── Data section ──

(** The three version fields of a 32-bit version word
    ([UcanGetFwVersion], [m_dwFwVersionEx]) split it without loss:
    [major + 256 * minor + 65536 * release] is the word, and a word built
    from fields in range decodes back to them. *)
Theorem version_fields_roundtrip (version major minor release : Z)
    (Hv : 0 <= version < 2 ^ 32)
    (Hf : 0 <= major < 256 /\ 0 <= minor < 256 /\ 0 <= release < 65536) :
  convert_to_major_ver version + 256 * convert_to_minor_ver version
    + 65536 * convert_to_release_ver version = version /\
  (convert_to_major_ver (major + 256 * minor + 65536 * release) = major /\
   convert_to_minor_ver (major + 256 * minor + 65536 * release) = minor /\
   convert_to_release_ver (major + 256 * minor + 65536 * release) = release).
Proof.
  split.
  - destruct (version_fields version) as (-> & -> & ->).
    change (2 ^ 8) with 256; change (2 ^ 16) with 65536.
    rewrite (Z.mod_small (version / 65536))
      by (split; [apply Z.div_pos|apply Z.div_lt_upper_bound]; lia).
    pose proof (Z.div_mod version 256 ltac:(lia)).
    pose proof (Z.div_mod (version / 256) 256 ltac:(lia)).
    rewrite Z.div_div in * by lia. change (256 * 256) with 65536 in *. lia.
  - destruct (version_fields (major + 256 * minor + 65536 * release)) as (-> & -> & ->).
    change (2 ^ 8) with 256; change (2 ^ 16) with 65536.
    set (v := major + 256 * minor + 65536 * release).
    assert (E1 : v / 256 = minor + 256 * release)
      by (symmetry; apply (Z.div_unique _ _ _ major); lia).
    assert (E2 : v / 65536 = release)
      by (symmetry; apply (Z.div_unique _ _ _ (major + 256 * minor)); lia).
    rewrite E1, E2.
    split; [symmetry; apply (Z.mod_unique _ _ (minor + 256 * release)); lia|].
    split; [symmetry; apply (Z.mod_unique _ _ release); lia|].
    apply Z.mod_small; lia.
Qed.

Lemma version_fields_roundtrip_witness :
  (0 <= 0x0A031002 < 2 ^ 32 /\ (0 <= 2 < 256 /\ 0 <= 16 < 256 /\ 0 <= 0x0A03 < 65536)) /\
  (convert_to_major_ver 0x0A031002 + 256 * convert_to_minor_ver 0x0A031002
     + 65536 * convert_to_release_ver 0x0A031002 = 0x0A031002 /\
   (convert_to_major_ver (2 + 256 * 16 + 65536 * 0x0A03) = 2 /\
    convert_to_minor_ver (2 + 256 * 16 + 65536 * 0x0A03) = 16 /\
    convert_to_release_ver (2 + 256 * 16 + 65536 * 0x0A03) = 0x0A03)).
Proof.
  split; [split; [lia|lia]|].
  apply (version_fields_roundtrip 0x0A031002 2 16 0x0A03); lia.
Defined.

(** [check_version_is_equal_or_higher] is monotone in the compared
    version: passing (major, minor) implies passing every version at most
    it in the (major, minor) order. *)
Lemma check_version_antimono (version a b a' b' : Z) :
  a' < a \/ (a' = a /\ b' <= b) ->
  check_version_is_equal_or_higher version a b = true ->
  check_version_is_equal_or_higher version a' b' = true.
Proof.
  unfold check_version_is_equal_or_higher.
  rewrite !Z.gtb_ltb, !Z.geb_leb.
  destruct (Z.ltb_spec a (convert_to_major_ver version)),
    (Z.eqb_spec (convert_to_major_ver version) a),
    (Z.leb_spec b (convert_to_minor_ver version)),
    (Z.ltb_spec a' (convert_to_major_ver version)),
    (Z.eqb_spec (convert_to_major_ver version) a'),
    (Z.leb_spec b' (convert_to_minor_ver version));
    cbn; intuition (try lia; try discriminate).
Qed.
(** [SimpleHandler.do_GET]; [lib] is what the base class brings. *)
Definition do_GET `{RequestHandler} (lib : library) (self : request) : M unit :=
  if String.eqb (path self) "/" then
    send_response lib self 200 ;;
    send_header self "Content-type" "application/json" ;;
    end_headers self ;;
    now <- datetime_now ;;
    let response := home_response now in
    wfile_write (encode (dumps response))
  else if String.eqb (path self) "/api/data" then
    send_response lib self 200 ;;
    send_header self "Content-type" "application/json" ;;
    end_headers self ;;
    let response := data_response in
    wfile_write (encode (dumps response))
  else if String.eqb (path self) "/health" then
    send_response lib self 200 ;;
    send_header self "Content-type" "application/json" ;;
    end_headers self ;;
    wfile_write (encode (dumps health_response))
  else
    send_response lib self 404 ;;
    end_headers self.

(** The [do_*] attributes of the class: [do_GET] and no other. *)
Definition getattr `{RequestHandler} (lib : library) (name : string)
  : option (request -> M unit) :=
  if String.eqb name "do_GET" then Some (do_GET lib) else None.

(** [SimpleHandler.log_message]:
    [print(f"[Backend] {self.address_string()} - {format % args}")]. *)
Definition log_message (self : request) (format : string) (args : list value) : M unit :=
  message <- lift (percent format args) ;;
  print ("[Backend] " ++ address_string self ++ " - " ++ message).

(** The class itself: [do_GET] above, run with this [log_message]. *)
Definition SimpleHandler : RequestHandler :=
  {| Http.log_message := log_message |}.

(** The same class with a [log_message] that prints nothing: what the
    responses of [SimpleHandler] are compared with to see that logging
    leaves them alone. *)
Definition Quiet : RequestHandler :=
  {| Http.log_message := fun _ _ _ => ret tt |}.

(** One request handled by an instance of the class [cls]. *)
Definition handle_with (cls : RequestHandler) (lib : library) (self : request) : M unit :=
  @handle_one_request cls lib (@getattr cls lib) self.

(** One request handled by a [SimpleHandler]. *)
Definition handle (lib : library) (self : request) : M unit :=
  handle_with SimpleHandler lib self.

(** [server.serve_forever()] over the requests that arrive, each paired with
    the reading of the clock while it is handled: one fresh handler per
    request; only standard output lasts from one request to the next.
    Returns the responses, in order, and what was printed. *)
Fixpoint serve_forever (lib : library)
    (requests : list (request * datetime)) (out : list string)
  : list response * list string :=
  match requests with
  | [] => ([], out)
  | (self, now) :: rest =>
      let s := snd (handle lib self (start now out)) in
      let (responses, out') := serve_forever lib rest (stdout s) in
      (response_of s :: responses, out')
  end.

───

Directions
Only the lines from the one containing "Returns the responses, in" through the end of the records above belong in the answer, each exactly as written.

Answer to this exercise
    Returns the responses, in order, and what was printed. *)
Fixpoint serve_forever (lib : library)
    (requests : list (request * datetime)) (out : list string)
  : list response * list string :=
  match requests with
  | [] => ([], out)
  | (self, now) :: rest =>
      let s := snd (handle lib self (start now out)) in
      let (responses, out') := serve_forever lib rest (stdout s) in
      (response_of s :: responses, out')
  end.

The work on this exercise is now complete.